[Records contained in a dataset]
▼

(* ===== verification/AgentMandate.v ===== *)
(** Mandates of the agent lane (agent/mandate.py): issuing, offline
    verification, revocation; and the payment rail (agent/mocks/rail.py):
    vaulted instruments, captures that repeat under one request id. *)
From S2P Require Import Prelude PyTime Decimal Json JsonLogic JsonParse Models Canonical Jose RappiClient Prog AgentRules AgentBudget AgentAudit AgentJws AgentWorld.

Section Mandate.
Context `{Ed25519}.
Variables (uuid : nat -> string) (scrub_text float_repr : string -> string).
Abbreviation append_event := (append_event uuid scrub_text).
Abbreviation new_id := (new_id uuid).

Definition ISSUER : string := "https://api.trytrust.lat".
Definition ISSUER_KEY_NAME : string := "issuer".
Definition KID : string := "v1".

Definition issuer_key : PrivateKey := load_or_create ISSUER_KEY_NAME.
Definition jwks : pyval := VDict [("keys"%string, VList [Jws.public_jwk (public_key issuer_key) (Some KID)])].

(** What [issue] is asked for. *)
Record issue_args : Type := {
  ia_user_id : string;
  ia_agent_id : string;
  ia_agent_jwk : pyval;
  ia_payment_method_ref : string;
  ia_scope : pyval;
  ia_conditions : pyval;
  ia_limits : pyval;
  ia_validity : pyval;
  ia_currency : string;
  ia_parent_jti : option string;
  ia_signed_with : string;
}.

Definition default_max_txn : pyval := VDict [("count", VInt 3); ("period", VStr "month")]%string.

(** The claims signed. *)
Definition issued_claims (a : issue_args) (jti : string) (issued : Z) : res pyval :=
  let? exp := py_get_or (ia_validity a) "exp" (VInt (issued + 30 * 24 * 3600)) in
  let? exp := py_int exp in
  let? per_txn := py_item (ia_limits a) "max_per_txn" in
  let? per_txn := fmt per_txn in
  let? total := py_item (ia_limits a) "total_budget" in
  let? total := fmt total in
  let? max_txn := py_get_or (ia_limits a) "max_txn" default_max_txn in
  Ok (VDict ([("iss", VStr ISSUER); ("iat", VInt issued); ("nbf", VInt issued); ("exp", VInt exp); ("jti", VStr jti);
              ("type", VStr "purchase_mandate_v1"); ("sub", VStr (ia_user_id a)); ("agent", VStr (ia_agent_id a));
              ("cnf", VDict [("jwk"%string, ia_agent_jwk a)]); ("payment_method_ref", VStr (ia_payment_method_ref a));
              ("currency", VStr (ia_currency a)); ("scope", ia_scope a); ("conditions", ia_conditions a);
              ("limits", VDict [("max_per_txn", VStr per_txn); ("total_budget", VStr total); ("max_txn", max_txn)]%string);
              ("validity", ia_validity a); ("signed_with", VStr (ia_signed_with a))]%string
             ++ match or_str (ia_parent_jti a) None with Some p => [("parent_jti"%string, VStr p)] | None => [] end)).

(** [INSERT INTO mandates]: the columns not named have their defaults. *)
Definition insert_mandate (jti : string) (row : string -> mandate_row) : st db unit := fun d =>
  match mandates d !! jti with
  | Some _ => (Raise UniqueViolation, d)
  | None => (Ok tt, set_mandates (<[jti := row (now_iso d)]> (mandates d)) d)
  end.

Definition issued_row (a : issue_args) (claims token now : string) : mandate_row :=
  {| mr_user_id := ia_user_id a; mr_agent_id := ia_agent_id a; mr_token := Some token; mr_created_at := now;
     mr_status := "active"; mr_claims := claims; mr_reserved_amount := "0.00"; mr_spent_total := "0.00"; mr_txn_count := 0;
     mr_parent_jti := ia_parent_jti a; mr_updated_at := now |}.

(** [INSERT INTO payment_instruments ... ON CONFLICT (token_ref) DO NOTHING] *)
Definition keep_instrument (token_ref mandate_jti : string) : st world unit :=
  modify (fun w => match w_instruments w !! token_ref with
                   | Some _ => w
                   | None => set_instruments (<[token_ref := {| in_mandate_jti := mandate_jti; in_rail := "paypal_sandbox_mock";
                               in_status := "active"; in_created_at := stamp w |}]> (w_instruments w)) w
                   end).

Record issued : Type := { is_jti : string; is_token : string; is_claims : pyval }.

Definition issue (a : issue_args) : prog world issued :=
  jti <~ atomic (new_id "mdt") ;
  issued <~ atomic (gets now_ts) ;
  claims <~ plift (issued_claims a jti issued) ;
  token <~ plift (Jws.sign_compact claims issuer_key (Some KID) "mandate+jwt") ;
  text <~ plift (json_dumps claims) ;
  _ <~ on_db (atomic (insert_mandate jti (issued_row a text token))) ;
  _ <~ atomic (keep_instrument (ia_payment_method_ref a) jti) ;
  limits <~ plift (py_item claims "limits") ;
  _ <~ atomic (append_event (event "mandate.created"
         [("jti", VStr jti); ("sub", VStr (ia_user_id a)); ("agent", VStr (ia_agent_id a)); ("limits", limits); ("scope", ia_scope a);
          ("conditions", ia_conditions a); ("signed_with", VStr (ia_signed_with a)); ("parent_jti", opt_str (ia_parent_jti a))]%string
         (Some (ia_user_id a)) (Some (ia_agent_id a)) None (Some jti))) ;
  pret {| is_jti := jti; is_token := token; is_claims := claims |}.

(** What a merchant checks without asking: the key is read back from the
    published set. *)
Definition verify_token (token : string) : res pyval :=
  let? keys := py_item jwks "keys" in
  match keys with
  | VList (first :: _) => let? key := Jws.jwk_to_public first in Jws.verify_compact float_repr token key
  | _ => Raise IndexError
  end.

Definition agent_key_from_mandate (claims : pyval) : res PublicKey :=
  let? cnf := py_item claims "cnf" in let? jwk := py_item cnf "jwk" in Jws.jwk_to_public jwk.

(** ** The rail *)

Definition vault_instrument (mandate_jti : string) : prog world string :=
  token_ref <~ atomic (new_id "ppt") ;
  _ <~ atomic (insert_new w_instruments set_instruments token_ref (fun w => {| in_mandate_jti := mandate_jti;
         in_rail := "paypal_sandbox_mock"; in_status := "active"; in_created_at := stamp w |})) ;
  pret token_ref.

Definition with_instrument_status (status : string) (row : instrument_row) : instrument_row :=
  {| in_mandate_jti := in_mandate_jti row; in_rail := in_rail row; in_status := status; in_created_at := in_created_at row |}.

(** Whether a row was updated. *)
Definition delete_token (token_ref : string) : prog world bool :=
  count <~ atomic (update_at w_instruments set_instruments token_ref (fun row => String.eqb (in_status row) "active")
                     (fun _ => with_instrument_status "deleted")) ;
  pret (0 <? count).

Definition prior_capture (request_id : string) (w : world) : option string :=
  match w_idempotency w !! request_id with
  | Some row => if String.eqb (ik_scope row) "rail.capture" then Some (ik_response row) else None
  | None => None
  end.

Definition capture (token_ref : string) (amount : pyval) (currency : pyval) (request_id : string) : prog world pyval :=
  prior <~ atomic (gets (prior_capture request_id)) ;
  match prior with
  | Some response =>
      value <~ plift (loads float_repr response) ;
      match value with
      | VDict kvs => pret (VDict (dict_set "idempotent_replay" (VBool true) kvs))
      | _ => praise TypeError
      end
  | None =>
      row <~ atomic (gets (fun w => w_instruments w !! token_ref)) ;
      match row with
      | None => praise (RailError "RAIL_ERROR")
      | Some row =>
          if negb (String.eqb (in_status row) "active") then praise (RailError "RAIL_TOKEN_DELETED")
          else
            text <~ plift (fmt amount) ;
            if String.eqb text "0.00" then praise (RailError "RAIL_ERROR")
            else
              capture_id <~ atomic (new_id "cap") ;
              now <~ atomic (gets stamp) ;
              let result := VDict [("capture_id", VStr capture_id); ("status", VStr "COMPLETED"); ("amount", VStr text);
                                   ("currency", currency); ("token_ref", VStr token_ref); ("captured_at", VStr now)]%string in
              response <~ plift (json_dumps result) ;
              _ <~ atomic (insert_new w_idempotency set_idempotency request_id (fun _ => {| ik_scope := "rail.capture"; ik_response := response |})) ;
              pret result
      end
  end.

(** ** Revocation *)

Definition with_mandate_status (status : string) (row : mandate_row) : mandate_row :=
  {| mr_user_id := mr_user_id row; mr_agent_id := mr_agent_id row; mr_token := mr_token row; mr_created_at := mr_created_at row;
     mr_status := status; mr_claims := mr_claims row; mr_reserved_amount := mr_reserved_amount row; mr_spent_total := mr_spent_total row;
     mr_txn_count := mr_txn_count row; mr_parent_jti := mr_parent_jti row; mr_updated_at := mr_updated_at row |}.

(** [claims_obj.get("payment_method_ref") if isinstance(claims_obj, dict) else None] *)
Definition payment_ref (claims : option pyval) : pyval :=
  match claims with Some (VDict kvs) => override (assoc "payment_method_ref" kvs) VNone | _ => VNone end.

(** Whether the token was deleted at the rail. *)
Definition revoke (jti actor reason : string) : prog world bool :=
  _ <~ on_db (atomic (update_mandate jti (fun _ => true) (fun now row => stamped now (with_mandate_status "revoked" row)))) ;
  row <~ on_db (atomic (select_mandate jti)) ;
  claims <~ match row with Some row => v <~ plift (loads float_repr (mr_claims row)) ; pret (Some v) | None => pret None end ;
  let token_ref := payment_ref claims in
  rail <~ (if truthy token_ref then
             ref <~ plift (sql_text token_ref) ; deleted <~ delete_token ref ;
             pret (deleted, [("token_ref", token_ref); ("deleted", VBool deleted)]%string)
           else pret (false, [("deleted"%string, VBool false)])) ;
  let '(deleted, shown) := rail in
  _ <~ atomic (append_event (event "mandate.revoked" [("jti", VStr jti); ("by", VStr actor); ("reason", VStr reason); ("rail", VDict shown)]%string
         (Some actor) None None (Some jti))) ;
  pret deleted.

Definition get_mandate (jti : string) : prog world mandate_row :=
  row <~ on_db (atomic (select_mandate jti)) ;
  match row with Some row => pret row | None => praise KeyError end.
End Mandate.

▲

### [Work required]
Starting at the line above that contains "(** Whether the", repeat each line exactly up to and including the line that contains "claims <~ match", and stop there.

### [Exercise response]
(** Whether the token was deleted at the rail. *)
Definition revoke (jti actor reason : string) : prog world bool :=
  _ <~ on_db (atomic (update_mandate jti (fun _ => true) (fun now row => stamped now (with_mandate_status "revoked" row)))) ;
  row <~ on_db (atomic (select_mandate jti)) ;
  claims <~ match row with Some row => v <~ plift (loads float_repr (mr_claims row)) ; pret (Some v) | None => pret None end ;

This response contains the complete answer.